In reality, it’s not the successes that make you a stronger, more successful person; it’s the failures.
This may sound odd, but each failure you have is actually a success. Why, you ask? Because it gives you the opportunity to improve, learn, and try again. Let’s take a look at a couple of the world’s greatest failures that lead to the some of the most ubiquitous inventions of our time.
- Did you know that 3M’s greatest failure was inventing glue that won’t stick? That glue became the basis for the sticky backing on the “Post-It Note.”
- Thomas Edison’s invention of the carbon microphone was a failure which contributed significantly to the commercial success of the telephone and remains in use today.
“The more often the captain of a ship is in the tempest and difficult sailing the greater his knowledge becomes. Therefore I am happy that you have had great tribulations and difficulties… Strange it is that I love you and still I am happy that you have sorrows.”
‘Abdu’l-Bahá, Star of the West, Vol. XIV, No. 2, p. 41.
You Can Only Appreciate Success After You’ve Failed
Thomas Edison had an incredibly positive attitude about failure.
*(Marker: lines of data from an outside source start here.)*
(* ===== verification/Lifecycle.v ===== *)
(** * Tracked goroutines

    [internal/lifecycle]: a manager admits goroutines until it is shut down; a
    shutdown closes it, cancels what runs and waits for all of it. *)

From S2P Require Import Prelude.

Set Default Proof Using "Type*".

(** ** Tracked goroutines *)

(** [active]: the goroutines admitted and not finished; [waiting]: the calls of
    [Shutdown] that have closed the manager and wait. *)
Record manager := mkManager {
  closed : bool;
  active : nat;
  waiting : nat;
}.
Definition NewManager : manager := mkManager false 0 0.

(** What happens to a manager: [Go] is one action under the admission mutex, and so is
    the closing of [Shutdown]; a goroutine finishes; a [Shutdown] returns nil when its
    wait is over, or gives up. *)
Inductive event :=
| Go (admitted : bool)
| Finish
| Close
| Drained
| TimedOut.
Inductive step : manager → event → manager → Prop :=
| step_go_closed m : closed m = true → step m (Go false) m
| step_go m : closed m = false → step m (Go true) (mkManager false (S (active m)) (waiting m))
| step_finish m n : active m = S n → step m Finish (mkManager (closed m) n (waiting m))
| step_close m : step m Close (mkManager true (active m) (S (waiting m)))
| step_drained m n : waiting m = S n → active m = 0%nat → step m Drained (mkManager (closed m) (active m) n)
| step_timeout m n : waiting m = S n → active m ≠ 0%nat → step m TimedOut (mkManager (closed m) (active m) n).

Lemma closed_stays m evs m' : steps step m evs m' → closed m = true →
  closed m' = true ∧ (active m' ≤ active m)%nat ∧ Go true ∉ evs.
Proof.
  induction 1 as [m|m e m1 evs m2 Hs Hr IH]; intros Hc; [split_and!; [done|done|apply not_elem_of_nil]|].
  assert (closed m1 = true ∧ (active m1 ≤ active m)%nat ∧ Go true ≠ e) as (Hc1&Ha1&He).
  { destruct Hs; cbn; try (split_and!; [done|lia|done]). congruence. }
  destruct (IH Hc1) as (?&?&?). split_and!; [done|lia|]. by apply not_elem_of_cons.
Qed.
Lemma waiting_closed m evs m' : steps step m evs m' → (waiting m ≠ 0%nat → closed m = true) →
  waiting m' ≠ 0%nat → closed m' = true.
Proof.
  induction 1 as [m|m e m1 evs m2 Hs Hr IH]; intros Hc; [done|]. apply IH.
  destruct Hs as [|m Hcl| | | |]; cbn in *; try done; intros Hw0; try (apply Hc; lia).
  specialize (Hc Hw0). congruence.
Qed.

(** A shutdown that reports success has waited for everything.  Whatever
    goroutines are started and finish and however many shutdowns run at once, when one
    returns without error no tracked goroutine is running, and none starts or runs
    after it. *)
Theorem shutdown_drains evs m m' rest m'' :
  steps step NewManager evs m →
  step m Drained m' →
  steps step m' rest m'' →
  active m' = 0%nat ∧ active m'' = 0%nat ∧ Go true ∉ rest.
Proof.
  intros Hrun Hd Hrest. inversion Hd as [| | | |m0 n Hw Ha Hm|]; subst.
  assert (closed m = true) as Hc.
  { eapply waiting_closed; [exact Hrun|done|]. rewrite Hw. done. }
  destruct (closed_stays _ _ _ Hrest Hc) as (_&Hle&Hgo). cbn in *. split_and!; [done|lia|done].
Qed.

(** ** A worked example *)

Lemma shutdown_drains_witness :
  active (mkManager true 0 0) = 0%nat ∧ active (mkManager true 0 0) = 0%nat
  ∧ Go true ∉ [Go false].
Proof.
  apply (shutdown_drains [Go true; Close; Finish] (mkManager true 0 1)).
  - eapply steps_cons; [by apply step_go|]. eapply steps_cons; [apply step_close|].
    eapply steps_cons; [by eapply step_finish|apply steps_nil].
  - by apply (step_drained (mkManager true 0 1) 0).
  - eapply steps_cons; [by apply step_go_closed|apply steps_nil].
Defined.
When he was questioned as to why so many of his experiments were failures, he responded by saying that he never had a failure in any of his experiments, rather, each experiment helped him discover another way that something would not work. In reality, sometimes the only way to know whether you’ve succeeded is to fail.
Learning How to Deal With Disappointment
Dealing with the disappointment of failure can be tough for adults as well as for children. But everyone experiences failure at some point in their lives and teaching our children how to deal with the disappointment is a critical life lesson.
Can you imagine a young adult, either a teen or college student, dealing with their first failures in the workplace? A tantrum at any age is not appealing, never mind from an adult who should know better.
Consider the very wise words of Winston Churchill who said, “Success is going from failure to failure without losing enthusiasm.” What did he mean exactly? Well here are three reasons why failing is a good thing:
1. Inspiration – Before you laugh, think about your childhood when you didn’t get something right the first time. What did you do? Tried again and again! Each time the thought in your head was, “I am going to get it right this time!” What better motivation do you need?
Thus you might look upon your own difficulties in the path of service. They are the means of your spirit growing and developing. You will suddenly find that you have conquered many of the problems which upset you, and then you will
wonder why they should have troubled you at all.
Shoghi Effendi, Living the Life, pp. 35-36.